I caught the one that got away
"You have 10 days to get your house listed by the Memorial Day weekend," stated my co-realtor and wife.
It's official. You heard it here first. After all the threats, warnings and false prophecies, we are finally ready to sell our family home on Sand Lake — the one that has served us so well for the past 25 years.
We were fortunate to raise our three sons on the friendly Sand Lake peninsula located just five minutes from the great town of Moose Lake. It's a wonderful, clean body of water where I seldom caught anything except sunfish. Not because they weren't in the lake — I'm just a lousy fisherman. That was just fine with me because I'll take a sweet-tasting plate of sunnies any day.
This reminds me of the best fishing tale I somehow omitted from last week's story about my great South Dakota fishing trip.
We stopped at Cabela's in Mitchell, South Dakota, to purchase our three-day fishing permits. A bargain at a mere $37, I asked the young clerk, "Does this mean that the license is valid from 4 p.m. today until 4 p.m. Thursday?"
She responded in a typical laid back South Dakota fashion, "Oh, you know. Nobody will say anything. Just quit sometime Thursday."
Our next stop was at the bait shop, which in South Dakota is almost always a side business hooked up with a liquor store. My Minnesota buddy, Slim Jim, asked the clerk for a dozen minnows to accompany his bottle of wine.
"They are right over there," said the clerk.
"I get my own minnows?" Slim Jim asked incredulously. He soon realized that in laid back South Dakota many things run on an honor system. That's just the way it's always been.
We began fishing along the shore of the Missouri River just down from St. Joe's Indian School. South Dakota, with its liberal fishing rules, allows you to use two poles with two hooks each. We soon settled in and began catching walleyes. By mid-afternoon there was a lull in the action so I wandered up the hill to grab a couple of beers. I returned to watch Sonny Boy reel in a nice eating-size catfish on my pole.
I razzed him with, "It's my pole so I'm claiming the fish."
Sonny had no argument with that. He actually baited my line for me and tossed it back in the river. It wasn't long after that when I asked Sonny Boy, "Where did you toss in my line? I don't see my pole."
After a short look, he replied, "It's gone! I put your pole in right here. Your pole is gone!"

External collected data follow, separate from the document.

(** [close()] *)
Definition close (b : Bars) : Bars :=
  let self := bar b in
  if negb (_is_closed self) then
    {| bar := {| bar_id := bar_id self; n := n self;
                 total := total self; desc := desc self;
                 _is_closed := true; _running := false;
                 _cancelled := _cancelled self;
                 disable := disable self |};
       _all_bars := remove_first (bar_id self) (_all_bars b) |}
  else b.

Inductive Call := Update (k : nat) | Cancel | Close.

Definition call (b : Bars) (c : Call) : Bars :=
  match c with
  | Update k => update b k
  | Cancel => cancel b
  | Close => close b
  end.

End tqdm.

(** * The vocabulary of the statements

    The notions the properties below are stated with, and the sample data
    they are tried on. *)

Section decoder_vocabulary.

Import reboot_downloader.


(** A descriptor of one depot with its key and one manifest. *)
Definition sample_text : text :=
  text_of "addappid(1244461, 1, " ++ dquote ++ text_of "0af3" ++ dquote
  ++ text_of ") setManifestid(1244461, " ++ dquote ++ text_of "77" ++ dquote
  ++ text_of ", 0)".

(** The depot id of a descriptor written with the Arabic-Indic digits
    U+0661 U+0662 U+0663, and the descriptor. *)
Definition arabic_123 : text := [1633; 1634; 1635].
(** * PerfectNumbersRoot.c: perfect numbers and the Babylonian square root

    A shallow embedding of [PerfectNumbersRoot.c].  The integer half of the
    program ([isPerfectNumber], [displayFactors], the scan of [main]) is
    modelled over [Z] with the 32-bit wrap-around of [int] written out.  The
    floating-point half ([getInitialGuess], [computeSquareRoot]) is written
    once over an arithmetic interface.  The program is that code read in IEEE
    754 binary formats; the same code read in exact real arithmetic is the
    method the source cites, kept for comparison. *)

From Stdlib Require Import ZArith List Bool Lia Sorted Reals Lra.
From Stdlib Require Import Floats.SpecFloat.
Import ListNotations.
Open Scope Z_scope.

(** ** The [#define]s of the source *)

Definition NO_ERRORS : Z := 0.
Definition PRECISION : Z := 15.
Definition BASE_E : Z := 10.
Definition RANGE_UPPER_BOUND : Z := 10000.
Definition RANGE_LOWER_BOUND : Z := 1.
Definition TRUE : Z := 1.
Definition FALSE : Z := 0.

(** ** C [int] arithmetic: 32 bits, two's complement *)

Module Int.
Definition half_modulus : Z := Eval cbv in 2 ^ 31.
Definition mask : Z := Eval cbv in Z.ones 32.
Definition min_signed : Z := - half_modulus.
Definition max_signed : Z := half_modulus - 1.

(** The representative of [z] modulo [2^32] in the signed range: the low
    32 bits of [z + 2^31], shifted back. *)
Definition wrap (z : Z) : Z := Z.land (z + half_modulus) mask - half_modulus.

Sometime during the beer drinking, a fish evidently pulled my entire fishing rig into the river. No sooner had the dust settled from that episode when I got a bite on my remaining pole. All indications were showing signs of a whopper. My pole was bent over to the max as I kept easing the monster to shore. I finally managed to land the biggest fish of our trip to date. It was an ugly old carp that dangled from my line. The hook was barely embedded in its lip. Removing the carp from the hook, I noticed two other hooks on the line. Something wasn't right. Slim Jim grabbed the line and began pulling it to shore. There on the other end was my missing fishing pole. I had just caught the carp that had pulled it into the water!